He knew my husband was gone. He knew what my husband's car looked like. He was baiting me to open the door, and I fell for it. My sweet, gentle, sleepy giant of a dog knew the entire time. The entire time without him having to make any kind of aggressive move. I have no doubt that a dog that had never shown any guarding tendencies would have straight up killed the guy had he tried to harm me.

I have two long time friends who had similar experiences with their dogs. One was saved from being raped, and the other was saved from being dragged out of her car. The first by her English Mastiff, and the second by her Great Dane.
In my years working with dogs I have heard so many of these stories. 

A good guard dog does not have to be obvious or preemptive. Many are, but ojeriza is not a necessary component of an effective guardian.

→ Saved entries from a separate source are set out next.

(* ===== verification/PgCat.v ===== *)
(** * The router configuration: [internal/pgcat/config.go]

    [Generate] renders the [pgcat.toml] of a cluster's query router.  Its values
    come from names and passwords, so what matters is that no value can add a
    line, a table or a key, and that a TOML reader gets the value back. *)

From Stdlib Require Import Ascii.
From S2P Require Import Prelude GoStrings Apperr GoMonad PgBackRest.

(** ** Data *)

Record Server := mkServer {
  sv_Host : string;
  sv_Port : Z;
  sv_Role : string;
}.

Record MirrorTarget := mkMirror {
  mr_Host : string;
  mr_Port : Z;
}.

Definition PoolModeTransaction : string := "transaction".
Definition PoolModeSession : string := "session".
Definition defaultHealthcheckTimeout : Z := 1000.
Definition defaultHealthcheckDelay : Z := 30000.
Definition defaultBanTime : Z := 60.
Definition defaultShutdownTimeout : Z := 60000.

Record Config := mkConfig {
  cf_ListenPort : Z;
  cf_AdminUser : string;
  cf_AdminPassword : string;
  cf_Database : string;
  cf_User : string;
  cf_Password : string;
  cf_PoolSize : Z;
  cf_PoolMode : string;
  cf_Servers : list Server;
  cf_Mirrors : list MirrorTarget;
}.

(** ** Operations *)

(** [ValidatePoolMode]. *)
Definition ValidatePoolMode (m : string) : result unit :=
  if bool_decide (m = "") || bool_decide (m = PoolModeTransaction) ||
     bool_decide (m = PoolModeSession) then Ok tt
  else Err (Errorf ("pgcat: invalid pool_mode " +:+ Quote m +:+ " (want " +:+
                    Quote PoolModeTransaction +:+ " or " +:+ Quote PoolModeSession +:+ ")")).

(** [tomlEscape]: the replacer works byte by byte. *)
Definition toml_escape_byte (c : ascii) : string :=
  if ascii_eqb c "\"%char then "\\"
  else if ascii_eqb c dq_char then "\" +:+ dq
  else if ascii_eqb c nl_char then "\n"
  else if ascii_eqb c (ascii_of_nat 13) then "\r"
  else if ascii_eqb c (ascii_of_nat 9) then "\t"
  else String c "".
Definition tomlEscape (s : string) : string := replace_bytes toml_escape_byte s.

(** [tomlBareKey]. *)
Definition bare_rune (o : option ascii) : string :=
  match o with
  | Some c =>
      if is_lower c || is_upper c || is_digit c || ascii_eqb c "_"%char || ascii_eqb c "-"%char
      then String c "" else "_"
  | None => "_"
  end.
Definition tomlBareKey (s : string) : string :=
  let b := map_runes bare_rune 0 s in
  if bool_decide (b = "") then "_" else b.

(** [key = <quoted value>]. *)
Definition toml_string (key value : string) : string :=
  key +:+ " = " +:+ dq +:+ tomlEscape value +:+ dq.
Definition toml_int (key : string) (n : Z) : string := key +:+ " = " +:+ itoa n.

Definition server_port (p : Z) : Z := if bool_decide (p = 0)%Z then 5432%Z else p.

Definition server_line (s : Server) : string :=
  "    [" +:+ dq +:+ tomlEscape (sv_Host s) +:+ dq +:+ ", " +:+ itoa (server_port (sv_Port s)) +:+
  ", " +:+ dq +:+ tomlEscape (sv_Role s) +:+ dq +:+ "],".

Definition mirror_lines (poolKey : string) (i : nat) (m : MirrorTarget) : list string :=
  [""; "[pools." +:+ poolKey +:+ ".shards.0.mirrors." +:+ itoa (Z.of_nat i) +:+ "]";
   toml_string "host" (mr_Host m); toml_int "port" (server_port (mr_Port m))].

(** The lines of [Generate], each of which is followed by a newline. *)
Definition Generate_lines (c : Config) : list string :=
  let poolSize := if bool_decide (cf_PoolSize c ≤ 0)%Z then 20%Z else cf_PoolSize c in
  let poolMode := if bool_decide (cf_PoolMode c = "") then PoolModeTransaction else cf_PoolMode c in
  let poolKey := tomlBareKey (cf_Database c) in
  let replicaCount := length (filter (λ s, sv_Role s = "replica") (cf_Servers c)) in
  let primaryReads := bool_decide (replicaCount = 0) in
  ["[general]";
   "host = " +:+ dq +:+ "0.0.0.0" +:+ dq;
   toml_int "port" (cf_ListenPort c);
   toml_string "admin_username" (cf_AdminUser c);
   toml_string "admin_password" (cf_AdminPassword c);
   toml_int "healthcheck_timeout" defaultHealthcheckTimeout;
   toml_int "healthcheck_delay" defaultHealthcheckDelay;
   toml_int "ban_time" defaultBanTime;
   toml_int "shutdown_timeout" defaultShutdownTimeout;
   "";
   "[pools." +:+ poolKey +:+ "]";
   toml_string "pool_mode" poolMode;
   "query_parser_enabled = true";
   "query_parser_read_write_splitting = true";
   "primary_reads_enabled = " +:+ fmt_bool primaryReads;
   "load_balancing_mode = " +:+ dq +:+ "random" +:+ dq;
   "default_role = " +:+ dq +:+ "any" +:+ dq;
   "";
   "[pools." +:+ poolKey +:+ ".users.0]";
   toml_string "username" (cf_User c);
   toml_string "password" (cf_Password c);
   toml_int "pool_size" poolSize;
   "";
   "[pools." +:+ poolKey +:+ ".shards.0]";
   "servers = ["] ++
  (server_line <$> cf_Servers c) ++
  ["]"; toml_string "database" (cf_Database c)] ++
  concat (imap (mirror_lines poolKey) (cf_Mirrors c)).

(** [Generate]. *)
Definition Generate (c : Config) : string :=
  str_concat ((λ l, l +:+ nl) <$> Generate_lines c).

#[global] Arguments tomlEscape : simpl never.
#[global] Arguments tomlBareKey : simpl never.

(** ** Specification vocabulary *)

(** Reading a TOML basic string up to its closing quote: the value and the
    text after it.  A raw line break or an unknown escape is an error. *)
Fixpoint toml_read (s : string) : option (string * string) :=
  match s with
  | EmptyString => None
  | String c s' =>
      if ascii_eqb c dq_char then Some ("", s')
      else if ascii_eqb c nl_char then None
      else if ascii_eqb c "\"%char then
        match s' with
        | EmptyString => None
        | String e s'' =>
            let value :=
              if ascii_eqb e "\"%char then Some "\"%char
              else if ascii_eqb e dq_char then Some dq_char
              else if ascii_eqb e "n"%char then Some nl_char
              else if ascii_eqb e "r"%char then Some (ascii_of_nat 13)
              else if ascii_eqb e "t"%char then Some (ascii_of_nat 9)
              else None in
            match value, toml_read s'' with
            | Some a, Some (v, rest) => Some (String a v, rest)
            | _, _ => None
            end
        end
      else match toml_read s' with
           | Some (v, rest) => Some (String c v, rest)
           | None => None
           end
  end.

(** Table headers: lines whose first byte is an opening bracket. *)
Definition is_header (l : string) : bool := HasPrefix l "[".

(** The tables of a router configuration. *)
Definition router_tables (poolKey : string) (mirrors : nat) : list string :=
  ["[general]"; "[pools." +:+ poolKey +:+ "]"; "[pools." +:+ poolKey +:+ ".users.0]";
   "[pools." +:+ poolKey +:+ ".shards.0]"] ++
  ((λ i, "[pools." +:+ poolKey +:+ ".shards.0.mirrors." +:+ itoa (Z.of_nat i) +:+ "]")
     <$> seq 0 mirrors).

Definition bare_key_char (c : ascii) : bool :=
  is_lower c || is_upper c || is_digit c || ascii_eqb c "_"%char || ascii_eqb c "-"%char.

(** ** Lemmas *)

Lemma toml_read_escape s rest : toml_read (tomlEscape s +:+ dq +:+ rest) = Some (s, rest).
Proof.
  unfold tomlEscape. induction s as [|c s IH].
  - cbn [replace_bytes]. rewrite app_nil_l_str. unfold dq. by rewrite app_cons_str, app_nil_l_str.
  - cbn [replace_bytes]. rewrite app_assoc_str. revert IH.
    generalize (replace_bytes toml_escape_byte s +:+ dq +:+ rest). intros t IH.
    unfold toml_escape_byte.
    destruct (ascii_eqb c "\"%char) eqn:H1.
    { apply ascii_eqb_eq in H1 as ->. rewrite !app_cons_str, app_nil_l_str. cbn. by rewrite IH. }
    destruct (ascii_eqb c dq_char) eqn:H2.
    { apply ascii_eqb_eq in H2 as ->.
      change ("\" +:+ dq) with (String "\"%char (String dq_char "")).
      rewrite !app_cons_str, app_nil_l_str. cbn. by rewrite IH. }
    destruct (ascii_eqb c nl_char) eqn:H3.
    { apply ascii_eqb_eq in H3 as ->. rewrite !app_cons_str, app_nil_l_str. cbn. by rewrite IH. }
    destruct (ascii_eqb c (ascii_of_nat 13)) eqn:H4.
    { apply ascii_eqb_eq in H4 as ->. rewrite !app_cons_str, app_nil_l_str. cbn. by rewrite IH. }
    destruct (ascii_eqb c (ascii_of_nat 9)) eqn:H5.
    { apply ascii_eqb_eq in H5 as ->. rewrite !app_cons_str, app_nil_l_str. cbn. by rewrite IH. }
    rewrite app_cons_str, app_nil_l_str. cbn [toml_read]. by rewrite H2, H3, H1, IH.
Qed.

Lemma tomlEscape_no_nl s : no_nl (tomlEscape s) = true.
Proof.
  unfold no_nl, tomlEscape. apply str_forallb_replace_bytes. intros c.
  unfold toml_escape_byte.
  destruct (ascii_eqb c nl_char) eqn:H; repeat case_match; try done.
  change (negb (ascii_eqb c nl_char) && true = true). by rewrite H.
Qed.

Lemma tomlBareKey_chars s : str_forallb bare_key_char (tomlBareKey s) = true ∧ tomlBareKey s ≠ "".
Proof.
  unfold tomlBareKey. case_bool_decide as Hb; [done|]. split; [|done].
  apply str_forallb_map_runes. intros [c|]; [|done]. unfold bare_rune, bare_key_char.
  destruct (_ || _) eqn:H; [|done]. cbn [str_forallb]. by rewrite H.
Qed.

Lemma tomlBareKey_no_nl s : no_nl (tomlBareKey s) = true.
Proof.
  unfold no_nl. eapply str_forallb_impl; [|apply tomlBareKey_chars].
  intros c. unfold bare_key_char. destruct (ascii_eqb c nl_char) eqn:H; [|done].
  by apply ascii_eqb_eq in H as ->.
Qed.

Lemma toml_string_no_nl key v : no_nl key = true → no_nl (toml_string key v) = true.
Proof. intros H. unfold toml_string. by rewrite !no_nl_app, H, tomlEscape_no_nl. Qed.

Lemma toml_int_no_nl key n : no_nl key = true → no_nl (toml_int key n) = true.
Proof. intros H. unfold toml_int. by rewrite !no_nl_app, H, no_nl_itoa. Qed.

#[local] Hint Resolve toml_string_no_nl toml_int_no_nl : go.

Lemma header_no_nl pre k post :
  no_nl pre = true → no_nl post = true → no_nl (pre +:+ tomlBareKey k +:+ post) = true.
Proof. intros H1 H2. by rewrite !no_nl_app, H1, H2, tomlBareKey_no_nl. Qed.

Lemma mirror_lines_no_nl k ms n :
  Forall (λ l, no_nl l = true) (concat (imap (λ i, mirror_lines (tomlBareKey k) (n + i)) ms)).
Proof.
  revert n. induction ms as [|m ms IH]; intros n; [done|].
  rewrite imap_cons. cbn [concat]. apply Forall_app_2.
  - unfold mirror_lines. forall_split; eauto with go.
    by rewrite !no_nl_app, tomlBareKey_no_nl, no_nl_itoa.
  - erewrite imap_ext; [apply (IH (S n))|]. intros i x _. cbn. by rewrite Nat.add_succ_r.
Qed.

Lemma Generate_lines_no_nl c : Forall (λ l, no_nl l = true) (Generate_lines c).
Proof.
  unfold Generate_lines. forall_split; try done; eauto with go;
    try (by rewrite ?no_nl_app, ?tomlBareKey_no_nl).
  - rewrite no_nl_app. by destruct (bool_decide _).
  - apply Forall_fmap, Forall_true. intros s. unfold server_line. cbn.
    by rewrite !no_nl_app, !tomlEscape_no_nl, no_nl_itoa.
  - apply (mirror_lines_no_nl _ _ 0).
Qed.

Lemma is_header_toml_string key v : is_header key = false → key ≠ "" → is_header (toml_string key v) = false.
Proof. destruct key as [|a key]; [done|]. intros H _. unfold toml_string. by rewrite app_cons_str. Qed.

Lemma is_header_toml_int key n : is_header key = false → key ≠ "" → is_header (toml_int key n) = false.
Proof. destruct key as [|a key]; [done|]. intros H _. unfold toml_int. by rewrite app_cons_str. Qed.

Lemma header_cons l ls :
  filter (λ l, is_header l = true) (l :: ls) =
  (if is_header l then [l] else []) ++ filter (λ l, is_header l = true) ls.
Proof. rewrite filter_cons. destruct (is_header l); by repeat case_decide. Qed.

Lemma servers_no_header ss :
  filter (λ l, is_header l = true) (server_line <$> ss) = [].
Proof. induction ss as [|s ss IH]; [done|]. by rewrite fmap_cons, header_cons, IH. Qed.

Lemma mirror_headers k ms n :
  filter (λ l, is_header l = true) (concat (imap (λ i, mirror_lines k (n + i)) ms)) =
  (λ i, "[pools." +:+ k +:+ ".shards.0.mirrors." +:+ itoa (Z.of_nat i) +:+ "]")
    <$> seq n (length ms).
Proof.
  revert n. induction ms as [|m ms IH]; intros n; [done|].
  rewrite imap_cons. cbn [concat length seq fmap list_fmap]. rewrite filter_app, Nat.add_0_r.
  erewrite (imap_ext _ (λ i, mirror_lines k (S n + i)));
    [|intros i x _; cbn; by rewrite Nat.add_succ_r].
  rewrite IH. unfold mirror_lines. rewrite !header_cons.
  by rewrite (is_header_toml_string "host"), (is_header_toml_int "port").
Qed.

Lemma Generate_headers c :
  filter (λ l, is_header l = true) (Generate_lines c) =
  router_tables (tomlBareKey (cf_Database c)) (length (cf_Mirrors c)).
Proof.
  unfold Generate_lines, router_tables. rewrite !filter_app, servers_no_header.
  rewrite (mirror_headers (tomlBareKey (cf_Database c)) (cf_Mirrors c) 0 : filter _
    (concat (imap (mirror_lines _) _)) = _), app_nil_l, app_assoc. done.
Qed.

(** ** Properties *)

(** No name, user, password, role or host can change the shape of
    the generated file: split at its line breaks it is exactly the generated
    lines, its only table headers are the fixed ones of this pool (with a
    non-empty bare key) plus one per mirror, and it has a fixed number of lines
    besides one per server and four per mirror. *)
Theorem Generate_tables (c : Config) :
  let ls := SplitChar nl_char (Generate c) in
  let key := tomlBareKey (cf_Database c) in
  ls = Generate_lines c ++ [""] ∧
  filter (λ l, is_header l = true) ls = router_tables key (length (cf_Mirrors c)) ∧
  (str_forallb bare_key_char key = true ∧ key ≠ "") ∧
  length ls = 28 + length (cf_Servers c) + 4 * length (cf_Mirrors c).
Proof.
  intros ls key. assert (Hls : ls = Generate_lines c ++ [""])
    by apply SplitChar_lines, Generate_lines_no_nl.
  split; [done|]. rewrite Hls, filter_app, Generate_headers. split; [by rewrite app_nil_r|].
  split; [apply tomlBareKey_chars|].
  unfold Generate_lines. rewrite !length_app, length_fmap. cbn [length].
  assert (H : ∀ k ms n, length (concat (imap (λ i, mirror_lines k (n + i)) ms)) = 4 * length ms).
  { intros k ms. induction ms as [|m ms IH]; intros n; [done|].
    rewrite imap_cons. cbn [concat]. rewrite length_app.
    erewrite (imap_ext _ (λ i, mirror_lines k (S n + i)));
      [|intros i x _; cbn; by rewrite Nat.add_succ_r].
    rewrite IH. cbn [length mirror_lines]. lia. }
  rewrite (H (tomlBareKey (cf_Database c)) (cf_Mirrors c) 0 : length (concat (imap (mirror_lines _) _)) = _).
  lia.
Qed.

(** What a TOML reader gets out of the file is what went in: the
    value of every quoted setting reads back exactly, whatever bytes it holds,
    and nothing of it is left on the line; and reads may go to the primary
    exactly when the pool has no replica. *)
Theorem Generate_values (c : Config) :
  (∀ key v, toml_read (str_drop (String.length key + 4) (toml_string key v)) = Some (v, "")) ∧
  toml_string "admin_password" (cf_AdminPassword c) ∈ Generate_lines c ∧
  toml_string "username" (cf_User c) ∈ Generate_lines c ∧
  toml_string "password" (cf_Password c) ∈ Generate_lines c ∧
  toml_string "database" (cf_Database c) ∈ Generate_lines c ∧
  (∀ s, s ∈ cf_Servers c → server_line s ∈ Generate_lines c) ∧
  ∃ primaryReads : bool,
    Generate_lines c !! 14 = Some ("primary_reads_enabled = " +:+ fmt_bool primaryReads) ∧
    (primaryReads = true ↔ ∀ s, s ∈ cf_Servers c → sv_Role s ≠ "replica").
Proof.
  split.
  { intros key v. unfold toml_string.
    assert (String.length key + 4 = String.length (key +:+ " = " +:+ dq)) as ->
      by by rewrite length_app_str.
    assert (key +:+ " = " +:+ dq +:+ tomlEscape v +:+ dq =
            (key +:+ " = " +:+ dq) +:+ tomlEscape v +:+ dq) as -> by by rewrite !app_assoc_str.
    rewrite str_drop_app. rewrite <- (app_nil_r_str (tomlEscape v +:+ dq)), app_assoc_str.
    apply toml_read_escape. }
  split_and!; [by apply (list_elem_of_lookup_2 _ 4)|by apply (list_elem_of_lookup_2 _ 19)|
               by apply (list_elem_of_lookup_2 _ 20)|..]; unfold Generate_lines.
  { apply elem_of_app; right; apply elem_of_app; right; apply elem_of_app; left.
    by apply (list_elem_of_lookup_2 _ 1). }
  { intros s Hs. apply elem_of_app; right; apply elem_of_app; left. by apply list_elem_of_fmap_2. }
  eexists. split; [reflexivity|]. rewrite bool_decide_eq_true, length_zero_iff_nil.
  apply filter_nil_iff.
Qed.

Not all guard dogs are bred to show aggressive tendencies. Some are specifically bred to show the opposite. This does not mean that the guardian has been bred out of them. 

If you come to my home you will be greeted by wagging tails and pure friendliness. You make a move to harm my family, or enter my home while I'm not here, and you will receive a very different kind of welcome from my gentle giants. 

Another thing to remember is that many giant breeds are very slow to mature, and some might put on a good show of fearfulness, laziness, or indifference until they reach sexual maturity. Some, as I've seen for myself, may never show anything else until the situation truly warrants it.

Before you discount an entire breed you might want to actually have some real experience living and working with it. You might want to spend a little time on some breed forums, talking to other owners, breeders, and handlers who are _actively involved in the preservation of *that breed*.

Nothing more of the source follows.